Construct is a powerful declarative parser (and builder) for binary data.
Instead of writing imperative code to parse a piece of data, you declaratively define a data structure that describes your data. As this data structure is not code, you can use it in one direction to parse data into Pythonic objects, and in the other direction, convert ("build") objects into binary data.
The library provides both simple, atomic constructs (such as integers of various sizes), as well as composite ones which allow you form hierarchical structures of increasing complexity.
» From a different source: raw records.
(** The rest of the current bucket, then the buckets after it. *)
Definition iter_at d it (rest : list dloc) : Prop :=
  ∃ B0 B1 cur, shape type d B0 B1 ∧ -1 ≤ it_index it < ht_size (it_ht d it) ∧
    (match it_entry it with None => cur = [] | Some _ => chain (entries d) (it_nextEntry it) cur ∧ 0 ≤ it_index it end) ∧
    rest = cur ++ (if it_table it then concat (drop (Z.to_nat (it_index it + 1)) B1)
                   else concat (drop (Z.to_nat (it_index it + 1)) B0) ++ concat B1) ∧
    (it_table it = true → dictIsRehashing d = true).

(** Rounds of the loop that are left. *)
Definition iter_measure d it : Z :=
  (if it_table it then 0 else ht_size (ht1 d)) + Z.max 0 (ht_size (it_ht d it) - it_index it) + (if it_entry it then 1 else 0).

(** The dictionary and the iterator differ only in the count of iterators and
    the fingerprint. *)
Definition same_tables d d' : Prop := ht0 d' = ht0 d ∧ ht1 d' = ht1 d ∧ rehashidx d' = rehashidx d ∧ entries d' = entries d.

Lemma shape_tables d d' B0 B1 : same_tables d d' → shape type d B0 B1 → shape type d' B0 B1.
Proof.
  intros (H0 & H1 & Hr & He). destruct d, d'. simpl in *. subst. intros [? ? ?|? ? ? ? ?|? ? [? ? ? ? ?]].
  - by apply shape_none.
  - by apply shape_one.
  - apply shape_two. by constructor.
Qed.
Definition set_next_entry (p : option dloc) it : dictIterator :=
  mkIter (it_index it) (it_table it) (it_safe it) (it_entry it) p (it_fingerprint it).

(** What is found in a bucket. *)
Definition bucket_ok d it it' (rest : list dloc) : Prop :=
  match it_entry it' with
  | None => iter_at d it' rest ∧ iter_measure d it' < iter_measure d it
  | Some l => ∃ e rest', rest = l :: rest' ∧ entries d !! l = Some e ∧ iter_at d (set_next_entry (de_next e) it') rest'
  end.

Lemma concat_drop {A} (B : list (list A)) i b : B !! i = Some b → concat (drop i B) = b ++ concat (drop (S i) B).
Proof. intros Hb. by rewrite (drop_S _ _ _ Hb). Qed.

(** The bucket [i] of one of the tables. *)
Lemma bucket_spec d it B0 B1 (t : bool) B i p b nx :
  shape type d B0 B1 → (t = true → dictIsRehashing d = true) → B = (if t then B1 else B0) → B !! Z.to_nat i = Some b →
  chain (entries d) p b → 0 ≤ i → i < ht_size (if t then ht1 d else ht0 d) →
  (if t then 0 else ht_size (ht1 d)) + Z.max 0 (ht_size (if t then ht1 d else ht0 d) - i) < iter_measure d it →
  bucket_ok d it (mkIter i t (it_safe it) p nx (it_fingerprint it))
    (b ++ (if t then concat (drop (S (Z.to_nat i)) B1) else concat (drop (S (Z.to_nat i)) B0) ++ concat B1)).
Proof.
  intros Hsh Hre -> Hb Hch Hi Hlt Hm. unfold bucket_ok. simpl. assert (Z.to_nat (i + 1) = S (Z.to_nat i)) as Hs by lia.
  destruct p as [l|], b as [|l' b]; [done| | |by destruct Hch].
  - destruct Hch as ([= ->] & e & He & Hch). exists e. eexists. split; [done|]. split; [done|].
    exists B0, B1, b. unfold it_ht. simpl. rewrite Hs. split_and!; try done; lia.
  - split; [|unfold iter_measure at 1; unfold it_ht; simpl; destruct t; lia].
    exists B0, B1, []. unfold it_ht. simpl. rewrite Hs. split_and!; try done. lia.
Qed.

(** The cell of a table that is in use, and what is left after the last. *)
Lemma cell_in d ht B i : table_rep type (entries d) ht B → 0 ≤ i → (i >=? ht_size ht) = false →
  ∃ p b, cell ht i = Some p ∧ B !! Z.to_nat i = Some b ∧ chain (entries d) p b ∧ i < ht_size ht.
Proof.
  intros T Hi Hge. rewrite Z.geb_leb in Hge. apply Z.leb_gt in Hge.
  destruct (table_cell type _ _ _ i T) as (p & b & Hp & Hb & Hch); [lia|]. by exists p, b.
Qed.

Lemma drop_last d ht B i : table_rep type (entries d) ht B → (i >=? ht_size ht) = true → drop (Z.to_nat i) B = [].
Proof. intros T Hge. rewrite Z.geb_leb in Hge. apply Z.leb_le in Hge. apply drop_ge. pose proof (tr_size _ _ _ _ T). lia. Qed.

Definition bucket_step d it (rest : list dloc) : Prop :=
  ∃ it' stop, iter_bucket d it = Some (it', stop) ∧ 0 ≤ it_index it' ∧ it_safe it' = it_safe it ∧ it_fingerprint it' = it_fingerprint it ∧
    if stop : bool then rest = [] else bucket_ok d it it' rest.

Lemma iter_bucket_second d it rest :
  iter_at d it rest → it_entry it = None → it_table it = true → bucket_step d it rest.
Proof.
  intros (B0 & B1 & cur & Hsh & Hidx & Hcur & -> & Htab) He Et. rewrite He in Hcur. subst cur. simpl app.
  assert (iter_measure d it = Z.max 0 (ht_size (ht1 d) - it_index it)) as Hmeas by (unfold iter_measure, it_ht; rewrite He, Et; lia).
  specialize (Htab Et). unfold bucket_step, iter_bucket, it_ht in *. rewrite Et in *. simpl negb. rewrite andb_false_r.
  set (i := it_index it + 1) in *.
  destruct Hsh as [Hr _ _|B Hr _ _ _|B0 B1 W]; [by rewrite rehashing_false in Htab|by rewrite rehashing_false in Htab|].
  destruct (i >=? ht_size (ht1 d)) eqn:Hge.
  - do 2 eexists. split; [done|]. simpl. split_and!; try done; [lia|]. by rewrite (drop_last _ _ _ _ (tw_t1 _ _ _ _ W) Hge).
  - destruct (cell_in _ _ _ i (tw_t1 _ _ _ _ W)) as (p & b & -> & Hb & Hch & Hlt); [lia|done|]. obind.
    do 2 eexists. split; [done|]. split; [simpl; lia|]. split; [done|]. split; [done|]. rewrite (concat_drop _ _ _ Hb).
    eapply (bucket_spec d it B0 B1 true); try done; [by apply shape_two|lia|lia].
Qed.

Lemma iter_bucket_first d it rest :
  iter_at d it rest → it_entry it = None → it_table it = false → bucket_step d it rest.
Proof.
  intros (B0 & B1 & cur & Hsh & Hidx & Hcur & -> & _) He Et. rewrite He in Hcur. subst cur. simpl app.
  assert (iter_measure d it = ht_size (ht1 d) + Z.max 0 (ht_size (ht0 d) - it_index it)) as Hmeas by (unfold iter_measure, it_ht; rewrite He, Et; lia).
  unfold bucket_step, iter_bucket, it_ht in *. rewrite Et in *. simpl negb. rewrite andb_true_r. set (i := it_index it + 1) in *.
  assert (table_rep type (entries d) (ht0 d) B0 → (i >=? ht_size (ht0 d)) = false →
    ∃ it' stop, (e ← cell (ht0 d) i; Some (mkIter i false (it_safe it) e (it_nextEntry it) (it_fingerprint it), false)) = Some (it', stop) ∧
      0 ≤ it_index it' ∧ it_safe it' = it_safe it ∧ it_fingerprint it' = it_fingerprint it ∧
      if stop : bool then concat (drop (Z.to_nat i) B0) ++ concat B1 = [] else bucket_ok d it it' (concat (drop (Z.to_nat i) B0) ++ concat B1)) as Hin.
  { intros T Hge. destruct (cell_in _ _ _ i T) as (p & b & -> & Hb & Hch & Hlt); [lia|done|]. obind.
    do 2 eexists. split; [done|]. split; [simpl; lia|]. split; [done|]. split; [done|]. rewrite (concat_drop _ _ _ Hb), <- app_assoc.
    eapply (bucket_spec d it B0 B1 false); try done; lia. }
  destruct Hsh as [Hr H0 H1|B Hr T H1 _|B0 B1 W].
  - rewrite rehashing_false, H0 in * by done. simpl in *. rewrite Z.geb_leb, (proj2 (Z.leb_le _ _)) by lia.
    do 2 eexists. split; [done|]. simpl. split_and!; try done; [lia|]. by rewrite drop_nil.
  - rewrite rehashing_false by done. destruct (i >=? ht_size (ht0 d)) eqn:Hge; [|by apply Hin].
    do 2 eexists. split; [done|]. simpl. split_and!; try done; [lia|]. by rewrite (drop_last _ _ _ _ T Hge).
  - rewrite (rehashing_two _ _ _ _ W). destruct (i >=? ht_size (ht0 d)) eqn:Hge; [|by apply Hin; [apply W|]].
    pose proof (tw_t1 _ _ _ _ W) as T1. assert (0 < ht_size (ht1 d)) as Hpos by (destruct (tr_pow _ _ _ _ T1) as (k & Hk & ->); lia).
    destruct (cell_in _ _ _ 0 T1) as (p & b & -> & Hb & Hch & Hlt); [lia|rewrite Z.geb_leb; by apply Z.leb_gt|]. obind.
    do 2 eexists. split; [done|]. split; [simpl; lia|]. split; [done|]. split; [done|].
    rewrite (drop_last _ _ _ _ (tw_t0 _ _ _ _ W) Hge). simpl app.
    assert (concat B1 = b ++ concat (drop 1 B1)) as -> by exact (concat_drop B1 0 b Hb).
    eapply (bucket_spec d it B0 B1 true _ 0); try done; [by apply shape_two|intros _; by eapply rehashing_two|lia].
Qed.

Lemma next_loop_started fuel d it rest :
  iter_at d it rest → 0 ≤ it_index it → iter_measure d it < Z.of_nat fuel →
  ∃ it', next_loop fuel d it = Some (d, it', hd_error rest) ∧ 0 ≤ it_index it' ∧ it_safe it' = it_safe it ∧
    it_fingerprint it' = it_fingerprint it ∧ match rest with [] => True | _ :: rest' => iter_at d it' rest' end.
Proof.
  revert it. induction fuel as [|fuel IH]; intros it Hat Hi Hm.
  { unfold iter_measure in Hm. destruct Hat as (B0 & B1 & cur & Hsh & Hidx & _). exfalso.
    assert (0 ≤ ht_size (ht1 d)) by (destruct Hsh as [? ? ->|? ? ? -> ?|? ? [_ T _ _ _]]; [done|done|rewrite (tr_size _ _ _ _ T); lia]).
    destruct (it_table it), (it_entry it); lia. }
  cbn [next_loop]. destruct (it_entry it) as [l|] eqn:He.
  - destruct Hat as (B0 & B1 & cur & Hsh & Hidx & Hcur & -> & Htab). rewrite He in Hcur. destruct Hcur as [Hch _]. obind. simpl it_entry.
    destruct (it_nextEntry it) as [l'|] eqn:Hn, cur as [|l2 cur]; try done; [| |by destruct Hch].
    + destruct Hch as ([= ->] & e & He' & Hch). rewrite He'. obind. eexists. split; [done|]. simpl. split_and!; try done.
      by exists B0, B1, cur.
    + destruct (IH (mkIter (it_index it) (it_table it) (it_safe it) None None (it_fingerprint it))) as (it2 & Hn2 & H2);
        [by exists B0, B1, []|done|unfold iter_measure, it_ht in *; simpl; rewrite He in Hm; lia|].
      exists it2. by rewrite Hn2.
  - unfold iter_start. rewrite (proj2 (Z.eqb_neq _ _)) by lia. simpl andb. cbv iota.
    assert (bucket_step d it rest) as (it' & stop & -> & Hi' & Hs & Hf & Hok)
      by (destruct (it_table it) eqn:Et; [by apply iter_bucket_second|by apply iter_bucket_first]). obind.
    destruct stop; [subst rest; by exists it'|]. unfold bucket_ok in Hok. destruct (it_entry it') as [l|] eqn:He'.
    + destruct Hok as (e & rest' & -> & Hl & Hat'). rewrite Hl. obind. eexists. split; [done|]. simpl. split_and!; try done.
      unfold set_next_entry in Hat'. by rewrite He' in Hat'.
    + destruct Hok as [Hat' Hlt]. destruct (IH it' Hat' Hi') as (it2 & -> & Hi2 & Hs2 & Hf2 & Hr); [lia|].
      exists it2. split_and!; try done; congruence.
Qed.
Lemma sizes_nonneg d B0 B1 : shape type d B0 B1 → 0 ≤ ht_size (ht0 d) ∧ 0 ≤ ht_size (ht1 d).
Proof.
  intros [? -> ->|? ? T -> ?|? ? [T0 T1 _ _ _]]; [done|rewrite (tr_size _ _ _ _ T); simpl; lia|].
  rewrite (tr_size _ _ _ _ T0), (tr_size _ _ _ _ T1). lia.
Qed.

Lemma dictNext_started d it rest :
  iter_at d it rest → 0 ≤ it_index it →
  ∃ it', dictNext d it = Some (d, it', hd_error rest) ∧ 0 ≤ it_index it' ∧ it_safe it' = it_safe it ∧
    it_fingerprint it' = it_fingerprint it ∧ match rest with [] => True | _ :: rest' => iter_at d it' rest' end.
Proof.
  intros Hat Hi. apply next_loop_started; [done|done|]. destruct Hat as (B0 & B1 & _ & Hsh & _).
  destruct (sizes_nonneg _ _ _ Hsh). unfold iter_measure, iter_fuel, it_ht. destruct (it_table it), (it_entry it); lia.
Qed.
Construct features bit and byte granularity, easy debugging and testing, an easy-to-extend subclass system, and lots of primitive constructs to make your work easier:
- Fields: raw bytes or numerical types
- Structs and Sequences: combine simpler constructs into more complex ones
- Adapters: change how data is represented
- Arrays/Ranges: duplicate constructs
- Meta-constructs: use the context (history) to compute the size of data
- If/Switch: branch the computational path based on the context
- On-demand (lazy) parsing: read only what you require
- Pointers: jump from here to there in the data stream
Note
Construct3 is a rewrite of Construct2;
the two are incompatible, thus construct3
will be released as a different package.
Construct 2.5 is the last release of the 2.x codebase.
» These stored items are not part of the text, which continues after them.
Lemma load_integer_mono m B i e z : zipLoadInteger m i e = Some z → zipLoadInteger (m ++ B) i e = Some z.
Proof.
  unfold zipLoadInteger.
  repeat (destruct (_ =? _); [intros (bs & H & Hz)%bind_Some; by rewrite (slice_mono _ _ _ _ _ H)|]). done.
Qed.

(** The value of the bytes after the length field. *)
Definition body_value (bs : list Z) : option zl_value :=
  '(e, l, n) ← ZIP_DECODE_LENGTH bs 0;
  if zlen bs =? l + n then
    if ZIP_IS_STR e then ZlStr <$> slice bs l n else ZlInt <$> zipLoadInteger bs l e
  else None.

Definition value_is (v : zl_value) (s : sds) : Prop :=
  match v with
  | ZlStr bs => bs = sds_bytes s
  | ZlInt z => int64 z ∧ s = fmt_d z
  end.

Definition body_rep (bs : list Z) (s : sds) : Prop :=
  Forall isbyte bs ∧ ∃ v, body_value bs = Some v ∧ value_is v s.

Lemma length_sds_bytes s : length (sds_bytes s) = String.length s.
Proof. induction s; simpl; congruence. Qed.

Lemma sds_bytes_range s : Forall isbyte (sds_bytes s).
Proof. induction s; constructor; [apply code_range|done]. Qed.

(** Bit operations on the length. *)
Lemma lor_add x y k : 0 ≤ k → x mod 2 ^ k = 0 → 0 ≤ y < 2 ^ k → Z.lor x y = x + y.
Proof.
  intros Hk Hx Hy. assert (Z.land x y = 0) as Hl.
  { apply Z.bits_inj'. intros n Hn. rewrite Z.land_spec, Z.bits_0. destruct (decide (n < k)).
    - assert (Z.testbit x n = false) as ->; [|done].
      rewrite <- (Z.mod_pow2_bits_low x k n) by lia. by rewrite Hx, Z.bits_0.
    - rewrite andb_comm. destruct (decide (y = 0)) as [->|]; [by rewrite Z.bits_0|].
      rewrite Z.bits_above_log2; [done|lia|]. apply Z.log2_lt_pow2; [lia|].
      eapply Z.lt_le_trans; [apply Hy|]. apply Z.pow_le_mono_r; lia. }
  pose proof (Z.add_lor_land x y). lia.
Qed.

Lemma land_low x k : 0 ≤ k → Z.land x (2 ^ k - 1) = x mod 2 ^ k.
Proof. intros. replace (2 ^ k - 1) with (Z.ones k) by (rewrite Z.ones_equiv; lia). by apply Z.land_ones. Qed.

Lemma enum_range (P : Z → bool) (n : nat) :
  forallb (λ i, P (Z.of_nat i)) (seq 0 n) = true → ∀ z, 0 ≤ z < Z.of_nat n → P z = true.
Proof.
  rewrite forallb_forall. intros H z Hz. specialize (H (Z.to_nat z)).
  rewrite Z2Nat.id in H by lia. apply H, in_seq. lia.
Qed.

Lemma str_06b_bits n : 0 ≤ n < 64 → ZIP_ENTRY_ENCODING n = ZIP_STR_06B ∧ Z.land n 0x3f = n.
Proof.
  intros Hn. pose proof (enum_range (λ n, (ZIP_ENTRY_ENCODING n =? ZIP_STR_06B) && (Z.land n 0x3f =? n)) 64
    ltac:(by vm_compute) n Hn) as H. simpl in H. lia.
Qed.

Lemma str_14b_bits h : 0 ≤ h < 64 →
  let b := Z.lor ZIP_STR_14B h in isbyte b ∧ ZIP_ENTRY_ENCODING b = ZIP_STR_14B ∧ Z.land b 0x3f = h.
Proof.
  intros Hh b. pose proof (enum_range (λ h, let b := Z.lor ZIP_STR_14B h in (0 <=? b) && (b <? 256) &&
    (ZIP_ENTRY_ENCODING b =? ZIP_STR_14B) && (Z.land b 0x3f =? h)) 64 ltac:(by vm_compute) h Hh) as H.
  cbv zeta beta in H. fold b in H. unfold isbyte. lia.
Qed.

Lemma str_32b_bits n : 0 ≤ n < 2 ^ 32 →
  Z.lor (Z.lor (Z.lor (Z.shiftl (Z.land (Z.shiftr n 24) 0xff) 24) (Z.shiftl (Z.land (Z.shiftr n 16) 0xff) 16))
    (Z.shiftl (Z.land (Z.shiftr n 8) 0xff) 8)) (Z.land n 0xff) = n.
Proof.
  intros Hn. change 0xff with (2 ^ 8 - 1). rewrite !land_low, !Z.shiftr_div_pow2, !Z.shiftl_mul_pow2 by lia.
  assert (n = n / 2 ^ 24 mod 2 ^ 8 * 2 ^ 24 + n / 2 ^ 16 mod 2 ^ 8 * 2 ^ 16 + n / 2 ^ 8 mod 2 ^ 8 * 2 ^ 8 + n mod 2 ^ 8) as Hsum
    by (Z.to_euclidean_division_equations; lia).
  pose proof (Z.mod_pos_bound (n / 2 ^ 24) (2 ^ 8)). pose proof (Z.mod_pos_bound (n / 2 ^ 16) (2 ^ 8)).
  pose proof (Z.mod_pos_bound (n / 2 ^ 8) (2 ^ 8)). pose proof (Z.mod_pos_bound n (2 ^ 8)).
  rewrite Hsum at 5.
  generalize dependent (n / 2 ^ 24 mod 2 ^ 8). generalize dependent (n / 2 ^ 16 mod 2 ^ 8).
  generalize dependent (n / 2 ^ 8 mod 2 ^ 8). generalize dependent (n mod 2 ^ 8). clear. intros d ? c ? b ? a _ ?.
  rewrite (lor_add _ d 8), (lor_add _ (c * 2 ^ 8) 16), (lor_add _ _ 24); try lia.
  all: apply Z.mod_divide; [lia|].
  - by exists a.
  - rewrite (lor_add _ _ 24); [exists (a * 2 ^ 8 + b); lia|lia| |lia]. by rewrite Z.mod_mul.
  - rewrite (lor_add _ (c * 2 ^ 8) 16), (lor_add _ _ 24); try lia.
    + exists (a * 2 ^ 16 + b * 2 ^ 8 + c). lia.
    + by rewrite Z.mod_mul.
    + rewrite (lor_add _ _ 24); [|lia| |lia]; apply Z.mod_divide; try lia; [exists (a * 2 ^ 8 + b)|exists a]; lia.
Qed.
Construct 2.5 drops the experimental text parsing support that was added in Construct 2.0; it was highly inefficient and I chose to concentrate on binary data.
A PascalString
is a string prefixed by its length:
>>> from construct import * >>> >>> PascalString = Struct("PascalString", ... UBInt8("length"), ... Bytes("data", lambda ctx: ctx.length), ... ) >>> >>> PascalString.parse("\x05helloXXX") Container({'length': 5, 'data': 'hello'}) >>> PascalString.build(Container(length = 6, data = "foobar")) '\x06foobar'
Instead of specifying the length manually, let's use an adapter:
>>> PascalString2 = ExprAdapter(PascalString, ... encoder = lambda obj, ctx: Container(length = len(obj), data = obj), ... decoder = lambda obj, ctx: obj.data ... ) >>> PascalString2.parse("\x05hello") 'hello' >>> PascalString2.build("i'm a long string") "\x11i'm a long string"
See more examples of file formats and network protocols in the repository.
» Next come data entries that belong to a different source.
(* ===== verification/ZiplistList.v ===== *)
(** * Ziplists are lists of strings

    A pointer into a block is a cursor: [zl_at zl ss i p] says that [zl] holds
    the strings [ss] and that [p] is the address of the entry number [i], or of
    the end.  Every function of the interface is described on cursors. *)

From S2P Require Import Prelude.
From S2P Require Import Sds.
From S2P Require Import Ziplist.
From S2P Require Import ZiplistRep.
From S2P Require Import ZiplistCascade.
From S2P Require Import ZiplistInsert.
From S2P Require Import ZiplistDelete.

#[local] Open Scope Z_scope.

Definition zl_at (zl : list Z) (ss : list sds) (i : nat) (p : Z) : Prop :=
  ∃ es n, zl = zlist (tail_off 10 es) n es ∧ block_rep n es ss ∧ p = 10 + zlen (flat (take i es)) ∧ (i ≤ length ss)%nat.

Lemma zl_at_rep zl ss i p : zl_at zl ss i p → zl_rep zl ss.
Proof. intros (es & n & -> & H & _). by exists es, n. Qed.

(** The entry at a cursor. *)
Lemma zl_at_entry zl ss i p s : zl_at zl ss i p → ss !! i = Some s →
  ∃ es1 e es2 n, zl = zlist (tail_off 10 (es1 ++ e :: es2)) n (es1 ++ e :: es2) ∧ block_rep n (es1 ++ e :: es2) ss ∧
    ent_rep e s ∧ length es1 = i ∧ p = 10 + zlen (flat es1) ∧ Forall2 ent_rep es1 (take i ss) ∧ Forall2 ent_rep es2 (drop (S i) ss).
Proof.
  intros (es & n & -> & Hb & -> & Hi) Hs. pose proof Hb as (_ & Hes & _).
  destruct (Forall2_lookup_r _ _ _ _ _ Hes Hs) as (e & He & Hes'). 
  exists (take i es), e, (drop (S i) es), n. rewrite take_drop_middle by done.
  split_and!; try done; [|by apply Forall2_take|by apply Forall2_drop].
  apply length_take_le. apply lookup_lt_Some in He. lia.
Qed.

(** The cursor after the last entry. *)
Lemma zl_at_end zl ss p : zl_at zl ss (length ss) p → zbyte zl p = Some ZIP_END.
Proof.
  intros (es & n & -> & (_ & Hes & _) & -> & _). apply Forall2_length in Hes. apply in_end.
  by rewrite take_ge by lia.
Qed.

Lemma zl_at_head zl ss : zl_rep zl ss → zl_at zl ss 0 ZIPLIST_ENTRY_HEAD.
Proof. intros (es & n & -> & Hb). exists es, n. split_and!; try done. lia. Qed.

Lemma zl_at_byte zl ss i p : zl_at zl ss i p → ∃ b, zbyte zl p = Some b ∧ (b =? ZIP_END) = bool_decide (i = length ss).
Proof.
  intros Hat. destruct (decide (i = length ss)) as [->|Hne].
  - rewrite (zl_at_end _ _ _ Hat), bool_decide_eq_true_2 by done. by eexists.
  - assert (i < length ss)%nat as [s Hs]%lookup_lt_is_Some by (destruct Hat as (? & ? & _ & _ & _ & ?); lia).
    destruct (zl_at_entry _ _ _ _ _ Hat Hs) as (es1 & e & es2 & n & -> & _ & He & _ & -> & _).
    destruct (in_first (tail_off 10 (es1 ++ e :: es2)) n es1 es2 e s _ He eq_refl) as (b & -> & Hb).
    exists b. split; [done|]. rewrite bool_decide_eq_false_2 by done. done.
Qed.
Construct's homepage is http://construct.readthedocs.org, where you can find all kinds of docs and resources. The library itself is developed on github; please use github issues to report bugs, and github pull-requests to send in patches. For general discussion or questions, please use the new discussion group.
Construct should run on any Python 2.5-3.5 or PyPy implementation.
Its only requirement is six, which is used to overcome the differences between Python 2 and 3.